Blumen der Nacht
Die Familie Dollanger hat alles, was sie braucht. Ein Haus und ein richtiges Idyll. Die 4 Kinder sind überglücklich und bereiten den Geburtstag des Vaters vor und wollen ihn überraschen. Vor der Tür steht nur leider die Polizei und übermittelt seinen tragischen Tod. Der tragische Verlust hat auch schon bald monetäre Auswirkungen, da die Mutter nicht mehr weiß, wie sie ihre Kinder durchbringen soll. Die Ersparnisse sind aufgebraucht und auch das Haus ist nicht zu halten. Notgedrungen wendet sie sich an ihre Eltern, die sie vor 17 Jahren verstoßen und enterbt haben. Der schwerreiche Vater liegt im Sterben und sie hofft, dass sie wieder ins Testament aufgenommen wird. Allerdings werden sie mit einer eisigen Kälte auf dem riesigen herrschaftlichen Landsitz empfangen. Nicht nur mit bloßer Kälte, sondern mit Verachtung. Die Hausherrin lässt die Kinder ihren Hass von der ersten Begegnung an spüren. Trotzdem werden sie von ihrer Mutter gebeten mitzuspielen, den strengen Regeln zu gehorchen, da sie Zeit benötigt, um wieder an die Gunst der Familie zu kommen. Die Kinder werden dafür auf eine Art Dachboden verfrachtet, dürfen nicht raus und sich auch nicht im Haus bewegen. Die missgünstige Großmutter stellt ihnen lediglich Essen zum Überleben zur Verfügung, was immer spärlicher wird. Auch die Mutter selbst, lässt sich von Woche zu Woche immer seltener Blicken und scheint irgendwann verschwunden zu sein. Die Kinder planen einen Ausbruch, um nachzusehen was los ist.

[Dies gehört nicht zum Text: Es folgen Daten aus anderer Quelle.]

(** * opengapps-mirror-bot: name parsing and mirror creation

    A shallow embedding of [gapps/package.go] and
    [internal/pkg/storage/package.go], and the properties of the
    download-and-mirror pipeline proved about it.

    Go strings are byte sequences and are modelled by [string] (a list of
    8-bit [ascii]); Go [int] by [Z]; the configuration object
    ([*viper.Viper]) by a finite map from keys to strings; a Go [error] by
    [option error] ([None] is [nil]); a function returning [(T, error)] from
    a library by [result T]. *)

From stdpp Require Import base strings gmap list pretty.
From Stdlib Require Import Ascii ZArith Lia.

Open Scope string_scope.
Open Scope list_scope.
Open Scope stdpp_scope.

(** ** Errors ([github.com/pkg/errors]) *)

Inductive error : Type :=
| Errorf (msg : string)                 (* errors.Errorf, message already formatted *)
| Wrap (cause : error) (msg : string)   (* errors.Wrap(cause, msg) *)
| External (msg : string).              (* an error made by a library *)

(** The [Error()] method: a wrapped error prints as [msg: cause]. *)
Fixpoint ErrorString (e : error) : string :=
  match e with
  | Errorf m => m
  | Wrap c m => m +:+ ": " +:+ ErrorString c
  | External m => m
  end.

Inductive result (A : Type) : Type :=
| Ok (a : A)
| Err (e : error).
Arguments Ok {A} a.
Arguments Err {A} e.

(** The call failed: it returned a non-nil error. *)
Definition failed {A} (r : result A) : Prop := exists e, r = Err e.

(** ** The [strings] package *)

Fixpoint string_drop (n : nat) (s : string) : string :=
  match n, s with
  | O, _ => s
  | S n', String _ s' => string_drop n' s'
  | S _, EmptyString => EmptyString
  end.

Fixpoint string_take (n : nat) (s : string) : string :=
  match n, s with
  | S n', String c s' => String c (string_take n' s')
  | _, _ => EmptyString
  end.

Definition HasPrefix (s prefix : string) : bool := String.prefix prefix s.

(** [strings.TrimPrefix]: [s] without the leading [prefix], or [s] itself. *)
Definition TrimPrefix (s prefix : string) : string :=
  if HasPrefix s prefix then string_drop (String.length prefix) s else s.

(** [sep] occurs in [s] at byte offset [m]. *)
Definition occursAt (sep s : string) (m : nat) : Prop :=
  HasPrefix (string_drop m s) sep = true.

(** The byte [c] occurs in [s]. *)
Fixpoint occurs (c : ascii) (s : string) : bool :=
  match s with
  | EmptyString => false
  | String x s' => if ascii_dec c x then true else occurs c s'
  end.

(** [piece] is [s] up to, and without, the first occurrence of [sep]; all
    of [s] when [sep] does not occur. *)
Definition cutBefore (sep s piece : string) : Prop :=
  (exists m, occursAt sep s m
             /\ (forall j, (j < m)%nat -> ~ occursAt sep s j)
             /\ piece = string_take m s)
  \/ ((forall j, ~ occursAt sep s j) /\ piece = s).

(** [strings.Index]: the first position where [substr] occurs ([-1] in Go
    is [None] here). *)
Fixpoint Index (s substr : string) : option nat :=
  if HasPrefix s substr then Some O
  else match s with
       | EmptyString => None
       | String _ s' => S <$> Index s' substr
       end.

Definition consHead (c : ascii) (l : list string) : list string :=
  match l with
  | h :: t => String c h :: t
  | [] => [String c EmptyString]
  end.

(** One left-to-right pass of [strings.Split]: [skip] counts the bytes of a
    separator that was just matched and are still to be passed over. *)
Fixpoint splitFrom (sep : string) (skip : nat) (s : string) : list string :=
  match s with
  | EmptyString => [EmptyString]
  | String c s' =>
      match skip with
      | S k => splitFrom sep k s'
      | O =>
          if HasPrefix s sep
          then EmptyString :: splitFrom sep (String.length sep - 1) s'
          else consHead c (splitFrom sep O s')
      end
  end.

(** [strings.Split(s, sep)] for a non-empty [sep]: cut at every occurrence
    of [sep], leftmost first, occurrences not overlapping.  The source only
    passes the constants ".", "-" and two spaces; Go's special case for the
    empty separator (one piece per UTF-8 sequence) is not modelled. *)
Definition Split (s sep : string) : list string := splitFrom sep O s.

(** [s[0]] of a slice made by [Split], which is never empty. *)
Definition first (l : list string) : string := default EmptyString (head l).

(** ** Files, HTTP messages and the trace of effects *)

Inductive File : Type := FileOf (name : string).

Record Request : Type := mkRequest {
  Method : string;
  URL : string;
  Header : gmap string (list string);
  ReqBody : File
}.

(** [Body] is what [ioutil.ReadAll(resp.Body)] gives. *)
Record Response : Type := mkResponse {
  StatusCode : Z;
  Status : string;
  Body : result string
}.

Definition MethodPut : string := "PUT".
Definition StatusOK : Z := 200%Z.

(** The file mode written [0755] in the source (an octal literal). *)
Definition mode0755 : Z := (7 * 64 + 5 * 8 + 5)%Z.

(** [http.Header.Set]: the key gets exactly the one value.  (The two keys
    the source sets are already in canonical form.) *)
Definition HeaderSet (req : Request) (key value : string) : Request :=
  mkRequest (Method req) (URL req) (<[key := [value]]> (Header req)) (ReqBody req).

(** What a call does to the world outside, and the writes through the
    [*Package] pointer, in the order they happen.  Log lines are left out. *)
Inductive Event : Type :=
| EvAddMultiple (url md5 : string) (retries size : Z)
| EvAddSingle (url : string)
| EvDownload (url : string) (retries size : Z)
| EvCreateFile (name body : string) (temp : bool)
| EvMkdirAll (path : string) (perm : Z)
| EvRename (oldpath newpath : string)
| EvChmod (path : string) (perm : Z)
| EvOpen (path : string)
| EvReadFile (f : File)
| EvRemove (path : string)
| EvClose (f : File)
| EvDo (req : Request)
| EvReadBody
| EvCloseBody
| EvSetLocalURL (v : string)
| EvSetRemoteURL (v : string)
| EvSetMirrorURL (v : string).

(** The writes through the [*Package] pointer, among the events. *)
Definition isSetLocalURL (ev : Event) : bool :=
  match ev with EvSetLocalURL _ => true | _ => false end.

Definition isSetRemoteURL (ev : Event) : bool :=
  match ev with EvSetRemoteURL _ => true | _ => false end.

Definition isAddMultiple (ev : Event) : bool :=
  match ev with EvAddMultiple _ _ _ _ => true | _ => false end.

(** How often an event of the kind [f] happens in a trace. *)
Definition times (f : Event -> bool) (t : list Event) : nat := length (List.filter f t).

(** The collaborators outside the two source files: the download queue
    ([pkg/net]), [utils], and the Go libraries.  Each is the answer it gives
    to a call; within one run of a function of the source every one of them
    is called at most once, so an answer that is a function of the
    arguments loses nothing. *)
Record World : Type := mkWorld {
  dq_AddMultiple : string -> string -> Z -> Z -> result string;
  dq_AddSingle : string -> result string;
  utils_Download : string -> Z -> Z -> result string;
  utils_CreateFile : string -> string -> bool -> result string;
  os_MkdirAll : string -> Z -> option error;
  os_Rename : string -> string -> option error;
  os_Chmod : string -> Z -> option error;
  os_Open : string -> result File;
  ioutil_ReadAll : File -> result string;
  filepath_Clean : string -> string;
  url_Parse : string -> option error;
  http_Do : Request -> result Response;
  fmt_Sprintf : string -> string -> string;
  time_Parse : string -> string -> option error
}.

(** [http.NewRequest]: fails when the URL does not parse; the new request
    has no header yet. *)
Definition NewRequest (W : World) (method url : string) (body : File) : result Request :=
  match url_Parse W url with
  | Some e => Err e
  | None => Ok (mkRequest method url ∅ body)
  end.

(** [viper.GetString]: the empty string for a key that is not set. *)
Definition GetString (cfg : gmap string string) (key : string) : string :=
  default EmptyString (cfg !! key).

Definition nonEmpty (s : string) : bool :=
  match s with
  | EmptyString => false
  | String _ _ => true
  end.

(** ** A state and error monad for function bodies

    The state is the package behind the receiver pointer, the trace so far,
    and the stack of deferred calls (most recent first). *)

Record St (P : Type) : Type := mkSt {
  pkg : P;
  trace : list Event;
  defers : list Event
}.
Arguments mkSt {P} pkg trace defers.
Arguments pkg {P} s.
Arguments trace {P} s.
Arguments defers {P} s.

Definition M (P A : Type) : Type := St P -> St P * result A.

#[global] Instance M_ret {P} : MRet (M P) := fun A a s => (s, Ok a).
#[global] Instance M_bind {P} : MBind (M P) := fun A B f m s =>
  match m s with
  | (s', Ok a) => f a s'
  | (s', Err e) => (s', Err e)
  end.

Definition fail {P A} (e : error) : M P A := fun s => (s, Err e).

Definition emit {P} (ev : Event) : M P unit := fun s =>
  (mkSt (pkg s) (trace s ++ [ev]) (defers s), Ok tt).

(** [defer f(args)]: the call is pushed, with its arguments as they are now. *)
Definition defer {P} (ev : Event) : M P unit := fun s =>
  (mkSt (pkg s) (trace s) (ev :: defers s), Ok tt).

Definition getPkg {P} : M P P := fun s => (s, Ok (pkg s)).

Definition setPkg {P} (p : P) : M P unit := fun s =>
  (mkSt p (trace s) (defers s), Ok tt).

(** A call to a collaborator: it is logged, then it answers. *)
Definition call {P A} (ev : Event) (r : result A) : M P A := fun s =>
  (mkSt (pkg s) (trace s ++ [ev]) (defers s), r).

(** A library function that answers without touching the world. *)
Definition pureCall {P A} (r : result A) : M P A := fun s => (s, r).

Definition callErr {P} (ev : Event) (r : option error) : M P unit :=
  call ev (match r with Some e => Err e | None => Ok tt end).

(** [if err != nil { return errors.Wrap(err, msg) }] *)
Definition wrapErr {P A} (msg : string) (m : M P A) : M P A := fun s =>
  match m s with
  | (s', Err e) => (s', Err (Wrap e msg))
  | r => r
  end.

(** Run a body on the package [p]: the deferred calls run when it returns,
    last pushed first. *)
Definition runFunc {P} (m : M P unit) (p : P) : P * option error * list Event :=
  let '(s, r) := m (mkSt p [] []) in
  (pkg s, match r with Ok _ => None | Err e => Some e end, trace s ++ defers s).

Die Verfilmung des Bestsellers von V.C. Andrews, die auch am Drehbuch beteiligt war, ist zumindest in Lesezirkeln nicht sehr positiv aufgenommen worden. Dennoch besticht der Film, durch eine tolle Atmosphäre und da man nur genauso viel weiß wie die Kinder, wird es auch immer rätselhafter und spannender, was im Haus vor sich geht. Die Locations sind allererste Sahne und die Ausstattung ist einfach nur fantastisch. Die Szenerie ist wirklich toll gelungen, aber man hätte da auch ein gutes Stück mehr rausholen können. Der Film, der im Original den deutlich besseren Titel "Flowers in the Attic" trägt, besitzt nämlich auch diverse Längen, die man umgehen hätte können. Denn leider wiederholt sich vieles, was meistens in den direkten Begegnungen zwischen Kindern und Großmutter liegt. Die liefern nämlich keine neuen Erkenntnisse und irgendwann wird die Bedrohung und Gefahr offensichtlich und irgendwann weiß man, dass sich das nicht ändern wird. Daraus macht der Film zu wenig und variiert lediglich die Art der Begegnungen. Trotzdem sehenswert, denn im letzten Drittel ändert sich das Wissen und damit auch die Tragweite der Dinge, die hier geschehen und die haben es wirklich in sich. Leider haftet ihm die Zuteilung "Thriller" an und wenn man diverse Bilder oder Trailer sieht, riecht es bisweilen sogar nach Gothic-Horror und das ist der Film nicht. Im Grunde ist es eher ein Drama, welches dennoch die Zutaten der genannten Genres besitzt, aber für mich nicht das Hauptaugenmerk ist. Die Musik von Christopher Young passt ebenfalls sehr gut dazu und unterstreicht die unheimliche oder auch ungemütliche Atmosphäre. Mit Louise Fletcher und Kristy Swanson sind auch bekannte Namen dabei und die Beiden bleiben auch in Erinnerung. Eine wirklich brillante Geschichte, die leider in der Mitte diverse Längen aufweist, aber im Finale mächtig Eindruck hinterlässt.